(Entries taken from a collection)
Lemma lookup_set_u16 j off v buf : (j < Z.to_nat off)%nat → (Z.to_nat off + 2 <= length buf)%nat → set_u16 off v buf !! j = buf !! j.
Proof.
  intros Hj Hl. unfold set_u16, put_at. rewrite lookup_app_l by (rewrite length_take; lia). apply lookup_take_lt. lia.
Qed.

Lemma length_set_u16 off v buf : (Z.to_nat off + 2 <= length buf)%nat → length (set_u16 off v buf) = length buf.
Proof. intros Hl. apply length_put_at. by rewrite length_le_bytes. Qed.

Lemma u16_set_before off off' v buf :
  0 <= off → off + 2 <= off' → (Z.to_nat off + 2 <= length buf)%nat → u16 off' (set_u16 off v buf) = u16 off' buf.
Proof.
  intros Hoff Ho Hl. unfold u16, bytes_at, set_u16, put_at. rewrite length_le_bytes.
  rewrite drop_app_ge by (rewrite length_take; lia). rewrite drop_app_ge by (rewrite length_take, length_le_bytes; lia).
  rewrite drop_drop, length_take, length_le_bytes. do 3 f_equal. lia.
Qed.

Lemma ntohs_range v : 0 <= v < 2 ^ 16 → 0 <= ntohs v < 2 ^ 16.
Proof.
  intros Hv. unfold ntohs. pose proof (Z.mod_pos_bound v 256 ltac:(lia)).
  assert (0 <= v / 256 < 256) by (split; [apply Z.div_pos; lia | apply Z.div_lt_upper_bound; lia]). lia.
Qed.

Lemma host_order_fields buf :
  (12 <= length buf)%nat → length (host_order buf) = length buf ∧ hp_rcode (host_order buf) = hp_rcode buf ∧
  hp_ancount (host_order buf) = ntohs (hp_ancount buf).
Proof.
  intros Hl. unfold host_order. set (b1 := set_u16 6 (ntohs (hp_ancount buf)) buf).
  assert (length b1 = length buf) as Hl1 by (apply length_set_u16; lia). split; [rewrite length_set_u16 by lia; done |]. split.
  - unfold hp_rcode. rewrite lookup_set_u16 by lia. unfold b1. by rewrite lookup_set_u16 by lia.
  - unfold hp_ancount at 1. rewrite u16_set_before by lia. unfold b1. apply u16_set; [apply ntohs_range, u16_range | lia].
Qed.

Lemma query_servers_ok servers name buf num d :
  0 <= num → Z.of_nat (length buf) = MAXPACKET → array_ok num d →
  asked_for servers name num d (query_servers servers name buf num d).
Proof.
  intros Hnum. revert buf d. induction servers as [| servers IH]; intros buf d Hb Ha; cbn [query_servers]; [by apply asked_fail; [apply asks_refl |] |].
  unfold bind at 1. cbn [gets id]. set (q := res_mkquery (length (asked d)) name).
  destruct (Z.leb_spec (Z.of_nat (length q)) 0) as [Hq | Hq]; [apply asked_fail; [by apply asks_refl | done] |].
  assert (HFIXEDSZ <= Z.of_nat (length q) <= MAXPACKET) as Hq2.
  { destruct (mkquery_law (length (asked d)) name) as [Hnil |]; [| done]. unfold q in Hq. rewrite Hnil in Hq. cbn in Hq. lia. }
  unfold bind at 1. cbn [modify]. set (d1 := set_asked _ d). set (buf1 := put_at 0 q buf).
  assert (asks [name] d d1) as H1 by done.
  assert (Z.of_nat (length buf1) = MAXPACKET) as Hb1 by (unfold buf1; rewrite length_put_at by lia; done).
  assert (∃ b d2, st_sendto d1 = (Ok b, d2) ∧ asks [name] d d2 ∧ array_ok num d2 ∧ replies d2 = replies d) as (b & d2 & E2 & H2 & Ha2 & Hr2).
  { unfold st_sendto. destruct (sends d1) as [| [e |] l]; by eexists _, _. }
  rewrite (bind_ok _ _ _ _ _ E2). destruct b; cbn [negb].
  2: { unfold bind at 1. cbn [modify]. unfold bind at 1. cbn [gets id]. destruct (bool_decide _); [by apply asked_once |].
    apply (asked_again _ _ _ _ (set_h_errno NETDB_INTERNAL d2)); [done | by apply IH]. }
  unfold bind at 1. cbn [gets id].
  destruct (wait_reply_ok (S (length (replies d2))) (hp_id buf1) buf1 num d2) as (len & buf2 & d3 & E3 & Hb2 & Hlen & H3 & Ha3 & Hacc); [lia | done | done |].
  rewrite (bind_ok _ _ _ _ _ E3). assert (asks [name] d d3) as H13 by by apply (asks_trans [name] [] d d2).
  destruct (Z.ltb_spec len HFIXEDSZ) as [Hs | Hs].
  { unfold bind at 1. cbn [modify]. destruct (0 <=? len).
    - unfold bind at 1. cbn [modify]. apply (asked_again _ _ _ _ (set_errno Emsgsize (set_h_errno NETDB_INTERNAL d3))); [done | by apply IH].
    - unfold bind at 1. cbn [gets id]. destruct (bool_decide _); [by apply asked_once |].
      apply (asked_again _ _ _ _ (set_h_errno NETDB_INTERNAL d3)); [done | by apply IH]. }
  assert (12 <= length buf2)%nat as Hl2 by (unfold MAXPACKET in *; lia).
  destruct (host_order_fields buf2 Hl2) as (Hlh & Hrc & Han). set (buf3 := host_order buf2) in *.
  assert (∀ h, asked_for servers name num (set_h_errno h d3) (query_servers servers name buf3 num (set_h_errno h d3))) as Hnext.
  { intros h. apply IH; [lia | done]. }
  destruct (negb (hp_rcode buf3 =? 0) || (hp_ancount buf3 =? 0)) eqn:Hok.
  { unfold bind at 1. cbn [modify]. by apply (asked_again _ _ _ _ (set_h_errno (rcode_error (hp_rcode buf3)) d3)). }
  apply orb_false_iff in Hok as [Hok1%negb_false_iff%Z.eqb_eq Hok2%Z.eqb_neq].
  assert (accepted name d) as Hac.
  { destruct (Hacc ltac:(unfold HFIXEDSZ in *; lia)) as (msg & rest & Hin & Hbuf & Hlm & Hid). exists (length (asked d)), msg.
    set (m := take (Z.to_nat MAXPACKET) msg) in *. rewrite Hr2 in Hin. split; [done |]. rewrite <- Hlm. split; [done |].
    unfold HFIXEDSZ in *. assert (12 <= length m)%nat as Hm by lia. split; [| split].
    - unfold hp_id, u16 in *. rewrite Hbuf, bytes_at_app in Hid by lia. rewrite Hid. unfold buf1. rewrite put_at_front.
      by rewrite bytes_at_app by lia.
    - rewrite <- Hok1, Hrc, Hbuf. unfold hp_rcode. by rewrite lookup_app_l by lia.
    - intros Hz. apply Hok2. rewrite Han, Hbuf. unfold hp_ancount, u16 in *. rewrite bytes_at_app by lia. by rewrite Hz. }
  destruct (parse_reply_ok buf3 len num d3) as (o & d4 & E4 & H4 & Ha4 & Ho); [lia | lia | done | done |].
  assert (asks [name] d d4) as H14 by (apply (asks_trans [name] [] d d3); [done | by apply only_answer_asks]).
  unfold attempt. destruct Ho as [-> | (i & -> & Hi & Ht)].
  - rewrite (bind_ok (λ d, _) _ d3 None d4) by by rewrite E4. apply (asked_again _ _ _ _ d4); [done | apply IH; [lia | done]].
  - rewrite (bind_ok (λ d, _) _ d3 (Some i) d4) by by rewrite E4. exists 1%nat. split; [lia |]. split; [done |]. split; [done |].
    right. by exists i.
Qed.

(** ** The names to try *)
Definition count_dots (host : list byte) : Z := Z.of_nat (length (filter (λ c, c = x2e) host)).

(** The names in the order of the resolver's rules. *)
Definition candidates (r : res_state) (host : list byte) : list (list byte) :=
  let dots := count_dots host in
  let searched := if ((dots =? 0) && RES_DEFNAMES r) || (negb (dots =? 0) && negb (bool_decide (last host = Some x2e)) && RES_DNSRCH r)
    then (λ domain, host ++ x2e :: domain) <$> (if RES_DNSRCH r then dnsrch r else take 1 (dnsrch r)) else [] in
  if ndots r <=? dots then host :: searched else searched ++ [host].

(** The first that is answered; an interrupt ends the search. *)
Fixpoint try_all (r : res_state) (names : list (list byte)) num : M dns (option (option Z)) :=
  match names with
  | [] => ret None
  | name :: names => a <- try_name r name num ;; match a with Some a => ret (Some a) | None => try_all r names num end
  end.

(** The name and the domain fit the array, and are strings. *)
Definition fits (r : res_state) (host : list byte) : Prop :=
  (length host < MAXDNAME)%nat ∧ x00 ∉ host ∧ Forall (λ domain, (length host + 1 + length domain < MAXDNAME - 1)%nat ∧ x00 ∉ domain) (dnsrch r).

(ACTIVITY) Check every line of the entries above, and copy those that carry the string "ltac".

(ANSWER FOR THIS EXERCISE)
  intros Hv. unfold ntohs. pose proof (Z.mod_pos_bound v 256 ltac:(lia)).
  { destruct (Hacc ltac:(unfold HFIXEDSZ in *; lia)) as (msg & rest & Hin & Hbuf & Hlm & Hid). exists (length (asked d)), msg.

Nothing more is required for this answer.